Since 2003 automated pCO2 measurements are running on the VOS Finnmaid that commutes between Helsinki/Finland in the north and Travemünde/Germany in the south, thereby crossing the Central Baltic Sea several times a week. The resulting data set is available through SOCAT, comprises by now more than three million pCO2 measurements and allows us to determine the net community production with highest spatio-temporal resolution and unreached accuracy. We recently summarized the main findings from almost two decades of measurements in the book Biogeochemical Transformations in the Baltic Sea: Observations Through Carbon Dioxide Glasses.

Next steps? Blend Finnmaid data with observations from biogeochemical ARGO floats, hydrographical GETM model data and eventually remote sensing Chlorophyll estimates to extend our understanding of net community production vertically and horizontally. Some of this is already in progress in the framework of EU BONUS INTEGRAL.


Interpreting Global Change on Regional Scales

Alkalinity Rise Counteracted Acidification in the Baltic Sea

The oceans take up Gigatonnes of anthropogenic CO2 year by year, thereby getting more and more acidic. This process is simple chemistry at its best and therefore very predictable. Everywhere? Nope! In the Baltic Sea, I detected an increasing alkalinity trend that buffered acidification as expected from the atmospheric CO2 forcing by roughly 50%. How does it continue? No idea, because we do not yet completely understand the drivers for the past alkalinity rise. As the process might also inverse, we better start a reliable acidification monitoring soon and continue to keep an eye on the alkalinity, here and elsewhere in the world.


Measuring pH in Brackish Waters

Achieving Oceanic Standards through a Coordinated Series of Calibration Experiments

We can measure ocean acidification since spectrophotometric pH measurements were introduced for oceanic conditions in the early 1990s. However, when I started my PhD we did not even have pH buffers for salinities below 20 and were still tracking pH in the Baltic Sea with glass electrodes (too low accuracy) at a few stations (too low spatial resolution) visited few times a year (too low temporal resolution). This had to be improved! With the help of the pH godfather himself, Dr. Andrew Dickson (SCRIPPS), and Germany’s national metrological institute, PTB, we produced a series of pH buffer solutions in the salinity range 5-20, characterized the pH-dye m-Cresol purple and made sure that neither elevated amounts of dissolved organic matter nor hydrogen sulfide interfere with the spectrophotometric method. A paper trilogy for a PhD degree? Deal!

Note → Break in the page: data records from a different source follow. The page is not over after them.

(* ===== verification/Scheduler.v ===== *)
(** * The scheduler

    Models [ExecutorManager] of
    [ballista/scheduler/src/state/executor_manager.rs], [SchedulerState] of
    [ballista/scheduler/src/state/mod.rs], the handler of events
    [QueryStageScheduler::on_receive] of
    [ballista/scheduler/src/scheduler_server/query_stage_scheduler.rs], and the
    registration and expiry of executors of
    [ballista/scheduler/src/scheduler_server/mod.rs].

    A handler returns what it leaves for later as a list of effects: the events
    it posts, the futures it spawns and the messages it sends. A spawned future
    that changes the state is a definition of its own. Posting an event succeeds,
    as the loop that handles the event owns the receiver. *)

From S2P Require Import Prelude Errors Types Stage Graph Binding JobState Cluster TaskManager.

(** The settings of [SchedulerConfig] that the scheduler reads. *)
Module SchedulerConfig.
Record t `{PlanOps} `{Payload} : Type := mk {
  (** [scheduling_policy] is [PushStaged] *)
  is_push_staged_scheduling : bool;
  task_distribution : TaskDistributionPolicy;
  finished_job_data_clean_up_interval_seconds : N;
  finished_job_state_clean_up_interval_seconds : N;
  executor_termination_grace_period : N;
  executor_timeout_seconds : N;
  no_executors_grace_period_seconds : N;
}.
Arguments t {_ _}.
End SchedulerConfig.
Import SchedulerConfig(is_push_staged_scheduling, executor_timeout_seconds,
  executor_termination_grace_period).

Inductive WorkAvailableReason : Type :=
| Work_JobSubmitted (job_id : JobId)
| Work_NewStagesRunnable (job_id : JobId).

(** ** What a handler leaves for later *)
Inductive effect `{PlanOps} `{Payload} : Type :=
(** an event posted to the loop *)
| Post (ev : QueryStageSchedulerEvent)
(** a future that plans and submits a job *)
| SpawnSubmit (job_id : JobId) (job_name : string) (ctx : SessionContext)
    (plan : SubmitPlan) (queued_at : N) (subscriber : option nat)
(** a future that launches tasks *)
| SpawnLaunch (tasks : list BoundTask)
(** a future that asks executors to cancel tasks *)
| SpawnCancel (tasks : list RunningTaskInfo.t)
(** futures that clean up the data and the state of a job after a delay *)
| SpawnCleanUpData (job_id : JobId) (remove_stage_ids : list nat) (delay : N)
| SpawnCleanUpState (job_id : JobId) (delay : N)
(** the check for an empty cluster, after the grace period *)
| SpawnNoExecutorCheck (lost_at : N)
(** a future that removes an executor *)
| SpawnRemove (executor_id : string) (reason : message)
(** messages to an executor *)
| SendRemoveJobData (executor_id : string) (job_id : JobId) (remove_stage_ids : list nat)
| SendStop (executor_id : string) (reason : message)
(** a status pushed to a subscriber, and the callback of the embedder *)
| Notify (subscriber : nat) (status : JobStatus.t)
| WorkAvailable (reason : WorkAvailableReason).

(** ** The executor manager *)
Module ExecutorManager.
Record t : Type := mk {
  cluster_state : InMemoryClusterState;
  pending_cleanup_jobs : gmap string (gmap JobId (list nat));
}.

Definition set_cluster (x : InMemoryClusterState) (self : t) : t :=
  mk x (pending_cleanup_jobs self).
Definition set_pending (x : gmap string (gmap JobId (list nat))) (self : t) : t :=
  mk (cluster_state self) x.

(** [get_time_before] of [ballista/core/src/utils.rs] *)
Definition get_time_before (now_secs interval : N) : N := (now_secs - interval)%N.

Definition heartbeat_status (hb : ExecutorHeartbeat.t) : option executor_status :=
  s ← ExecutorHeartbeat.status hb; es_status s.

Section impl.
Context `{PlanOps} `{Payload} `{PrecisionOps} `{MapOrder} `{HashOrder} `{!BindOps}
  `{ValueOrder}.
Context (config : SchedulerConfig.t).
Implicit Types (self : t).
(* ===== verification/Sample.v ===== *)
(** * A small concrete setting

    Instances of the interfaces of the development with executable definitions,
    and a few stages and graphs built from them: the inputs at which the
    properties are evaluated. *)

From S2P Require Import Prelude Errors Types Stage StageFacts StageSteps Graph GraphSteps.
From S2P Require Import Binding Cluster TaskManager Scheduler DataSample.

(** ** Instances *)

(** A plan: the number of input partitions, the number of columns, whether it
    collapses its input, and whether its shuffles are resolved. *)
Record sample_plan : Type := mkPlan {
  sp_partitions : nat;
  sp_fields : nat;
  sp_collapse : bool;
  sp_resolved : bool;
}.

#[export] Instance sample_payload : Payload := {|
  RuntimeStatsReport := nat;
  WindowStateReport := nat;
  ColumnSketch := nat;
  ProtoMetric := nat;
  MetricValue := nat;
  metric_try_into := λ n, Ok n;
  SessionContext := string;
  LogicalPlan := string;
  ExecutionPlan := string;
|}.

#[export] Instance sample_plan_ops : PlanOps := {|
  Plan := sample_plan;
  ConfigOptions := unit;
  SessionConfig := option N;
  options := λ _, tt;
  stage_input_partitions := sp_partitions;
  schema_num_fields := sp_fields;
  remove_unresolved_shuffles := λ p _,
    Ok (mkPlan (sp_partitions p) (sp_fields p) (sp_collapse p) true);
  rollback_resolved_shuffles := λ p,
    Ok (mkPlan (sp_partitions p) (sp_fields p) (sp_collapse p) false);
  join_selection_optimize := λ p _, Ok p;
  aggregate_statistics_optimize := λ p _, Ok p;
|}.

#[export] Instance sample_bind_ops : BindOps := {|
  plan_shape := λ p : Plan,
    PlanNode false false (sp_partitions p)
      [PlanNode (negb (sp_collapse p)) false (if sp_collapse p then 1 else sp_partitions p) []];
  max_partitions_per_task := λ cfg : SessionConfig, cfg;
|}.

(** Counts that are exact add up, as long as they fit; anything else is absent. *)
#[export] Instance sample_precision : PrecisionOps := λ a b,
  match a, b with
  | Exact x, Exact y => if (x + y <=? usize_max)%N then Exact (x + y) else Absent
  | _, _ => Absent
  end.

#[export] Instance sample_precision_laws : PrecisionLaws.
Proof.
  split; [|done]. intros a b Hab. unfold precision_add, sample_precision.
  by rewrite (proj2 (N.leb_le _ _) Hab).
Qed.

#[export] Instance sample_order : MapOrder := {|
  iter_map := λ A (m : gmap nat A), map_to_list m;
  iter_map_perm := λ A m, reflexivity (map_to_list m);
  iter_set := λ s : gset nat, elements s;
  iter_set_perm := λ s, reflexivity (elements s);
|}.

#[export] Instance sample_values : ValueOrder := {|
  iter_values := λ m, (map_to_list m).*2;
  iter_values_perm := λ m, reflexivity _;
|}.

#[export] Existing Instance sample_hash_order.

#[export] Instance sample_error_text : ErrorText := {|
  display := λ _, "error";
  debug := λ _, "Error";
|}.

(** A plan is sent with the slice it is restricted to. *)
#[export] Instance sample_launch_ops : LaunchOps := {|
  PlanBytes := sample_plan * list nat;
  encode_restricted := λ (p : Plan) ids, inr (p, ids);
  compute_global_output_partition_ids := λ (p : Plan) ids, if sp_collapse p then [0] else ids;
  to_key_value_pairs := λ _, [];
|}.

(** ** Executors, locations and statuses *)

Definition executor (id : string) : ExecutorMetadata.t :=
  ExecutorMetadata.mk id "localhost" 50051 50052 (mkExecutorSpecification 4)
    (mkOsSpecification "linux" "6" "24" "24.04" 8 1 100 50 1024).

Definition plan_of (partitions : nat) : Plan := mkPlan partitions 1 false true.

(** The output of task [task] of stage [sid], kept by [ex] *)
Definition location (sid task : nat) (ex : string) : PartitionLocation.t :=
  PartitionLocation.mk task (PartitionId.mk "job" sid 0) (executor ex)
    (mkPartitionStats (Some 1%N) (Some 1%N) (Some 8%N)) None false.

Definition input_from (sid task : nat) (ex : string) : gmap nat StageOutput.t :=
  {[ sid := StageOutput.mk {[ 0 := [location sid task ex] ]} true ]}.

Definition success_on (ex : string) : status :=
  Successful (SuccessfulTask.mk _ ex [ShuffleWritePartition.mk 0 1 1 8 None false]
    [TaskColumnStats.mk _ 0 2 []] [] []).

Definition task_info (i : nat) (st : status) (ps : list nat) : TaskInfo.t :=
  TaskInfo.mk _ i 1 1 1 1 0 st ps 1.

Definition report (sid i : nat) (st : status) : TaskStatus.t :=
  TaskStatus.mk _ i "job" sid 0 1 2 3 [] (Some st).

Definition fetch_failure (ex : string) (map_stage : nat) : status :=
  Failed (mkFailedTask (Lit "fetch") false false (Some (FR_FetchPartitionError ex map_stage 0))).

Definition io_failure : status :=
  Failed (mkFailedTask (Lit "io") true true (Some FR_IoError)).

Definition execution_failure : status :=
  Failed (mkFailedTask (Lit "bad") false false (Some FR_ExecutionError)).

(** ** Stages *)

(** A stage with two partitions, each held by one task on [ex] *)
Definition two_tasks (sid : nat) (links : list nat) (inputs : gmap nat StageOutput.t)
    (st0 st1 : status) : RunningStage.t :=
  RunningStage.mk _ _ sid 0 1 2 links inputs (plan_of 2) (PendingPartitions.mk 2 [])
    [task_info 0 st0 [0]; task_info 1 st1 [1]] [0; 0] None None [] [].

Definition fresh_stage (sid n : nat) (links : list nat) : RunningStage.t :=
  RunningStage.new 1 sid 0 (plan_of n) n links ∅ None.

Definition finished_stage (sid : nat) (links : list nat) (ex0 ex1 : string)
  : SuccessfulStage.t :=
  RunningStage.to_successful (two_tasks sid links ∅ (success_on ex0) (success_on ex1)).

(** ** Graphs *)

Definition graph_with (m : gmap nat ExecutionStage) : StaticExecutionGraph.t :=
  StaticExecutionGraph.mk _ _ (Some "scheduler") "job" "name" "session"
    (JobStatus.mk "job" "name" (Some (Job_Running 1 2 "scheduler"))) 1 2 0 m [] ∅ None None
    (plan_of 1).

(** A finished map stage whose output on e1 is read by two running stages. *)
Definition shared_map_graph : StaticExecutionGraph.t :=
  graph_with (list_to_map [
    (1, SuccessfulS (finished_stage 1 [2; 3] "e1" "e1"));
    (2, RunningS (two_tasks 2 [4] (input_from 1 0 "e1") (Running "e2") (Running "e2")));
    (3, RunningS (two_tasks 3 [4] (input_from 1 0 "e1") (Running "e2") (Running "e2")));
    (4, UnResolved (UnresolvedStage.new 4 (plan_of 1) [] [2; 3] None))]).

(** One running stage that feeds a second one. *)
Definition chain_graph : StaticExecutionGraph.t :=
  graph_with (list_to_map [
    (1, RunningS (two_tasks 1 [2] ∅ (Running "e1") (success_on "e2")));
    (2, UnResolved (UnresolvedStage.new 2 (plan_of 1) [] [1] None))]).

(** One stage that just started. *)
Definition fresh_graph : StaticExecutionGraph.t :=
  graph_with (list_to_map [(3, RunningS (fresh_stage 3 4 []))]).

(** ** The samples are well-formed *)

Lemma two_tasks_wf sid links inputs st0 st1 :
  live_status st0 = true → live_status st1 = true →
  running_wf (two_tasks sid links inputs st0 st1).
Proof.
  intros H0 H1. split; [|done]. simpl.
  assert (∀ i ti, [task_info 0 st0 [0]; task_info 1 st1 [1]] !! i = Some ti →
    ids ti = [i] ∧ i < 2) as Hi.
  { intros [|[|i]] ti; simpl; intros; simplify_eq; split; done || lia. }
  split.
  - unfold slices. rewrite !filter_cons_True by (rewrite live_of_status; done). done.
  - intros i ti p Hti. destruct (Hi _ _ Hti) as [-> ?]. set_solver.
  - intros i ti Hti. destruct (Hi _ _ Hti) as [-> ?]. done.
  - intros i j ti tj p Hti Htj Hij. destruct (Hi _ _ Hti) as [-> ?], (Hi _ _ Htj) as [-> ?].
    rewrite !list_elem_of_singleton. lia.
Qed.

Lemma finished_stage_wf sid links ex0 ex1 :
  stage_wf (SuccessfulS (finished_stage sid links ex0 ex1)).
Proof.
  exists []. apply successful_finished, to_successful_wf; [|done].
  by apply two_tasks_wf.
Qed.

(** A graph made of a list of stages: what holds of the list holds of the graph. *)
Lemma graph_with_keyed (l : list (nat * ExecutionStage)) :
  Forall (λ kv, stage_key kv.2 = kv.1) l → keyed (graph_with (list_to_map l)).
Proof.
  intros Hl sid x Hx%elem_of_list_to_map_2. rewrite Forall_forall in Hl.
  apply (Hl _ Hx).
Qed.

Lemma graph_with_wf (l : list (nat * ExecutionStage)) :
  Forall (λ kv, stage_wf kv.2) l → all_wf (graph_with (list_to_map l)).
Proof.
  intros Hl sid x Hx%elem_of_list_to_map_2. rewrite Forall_forall in Hl.
  apply (Hl _ Hx).
Qed.

Lemma shared_map_graph_keyed : keyed shared_map_graph.
Proof. apply graph_with_keyed. by repeat constructor. Qed.
Lemma shared_map_graph_wf : all_wf shared_map_graph.
Proof.
  apply graph_with_wf.
  repeat (apply Forall_cons; split; [first [done|apply finished_stage_wf|by apply two_tasks_wf]|]).
  by apply Forall_nil.
Qed.

Lemma chain_graph_keyed : keyed chain_graph.
Proof. apply graph_with_keyed. by repeat constructor. Qed.
Lemma chain_graph_wf : all_wf chain_graph.
Proof.
  apply graph_with_wf.
  repeat (apply Forall_cons; split; [first [done|by apply two_tasks_wf]|]).
  by apply Forall_nil.
Qed.

Lemma fresh_graph_keyed : keyed fresh_graph.
Proof. apply graph_with_keyed. by repeat constructor. Qed.
Lemma fresh_graph_wf : all_wf fresh_graph.
Proof. apply graph_with_wf, Forall_singleton, running_new_wf. Qed.

(** No report of the list is about a task that was killed or lost its result. *)
Lemma reports_ok (l : list TaskStatus.t) :
  Forall (λ ts, match TaskStatus.status ts with
                | Some st => live_status st = true
                | None => True
                end) l →
  ∀ ts, ts ∈ l → report_ok ts.
Proof.
  intros Hl ts Hts f Hf. rewrite Forall_forall in Hl. specialize (Hl ts Hts).
  rewrite Hf in Hl. congruence.
Qed.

In addition to this rather fundamental chemical characterization work achieved in the framework of the EU project BONUS PINBAL, we developed also the flow-through pH analyzer CONTROS HydroFIA® pH now available on the market.

Ready, set, go out to sea (or sent your drones) and use that stuff!


BloomSail Expedition

Quantification and Control of Cyanobacteria Blooms

Our pCO2 measurement on VOS Finnmaid (see above) miss one important feature: The vertical extension of the CO2 draw down that we use to quantify net community production. For the spring bloom we can fix that by looking at the vertical depletion of nutrients after the bloom. But in mid-summer, when cyanobacteria kick-in, which are capable of fixing N2 and are known to cope with very variable amounts of Phosphate, there is now other way than going out there and measure pCO2 at depth. Unfortunately, the blooms occur for a few days some when between June and August, so I had to spend three months at sea to be there in time. Classical research vessel cost ~10k€ a day. My boss and many others would have killed me if I had even dared to ask. So, I rather relied on a small funding from the National Geographic Society and my beloved sailing vessel Tina V to spend summer 2018 at sea (though my boss still wanted to kill me at first). The outcome is expected to be published soon.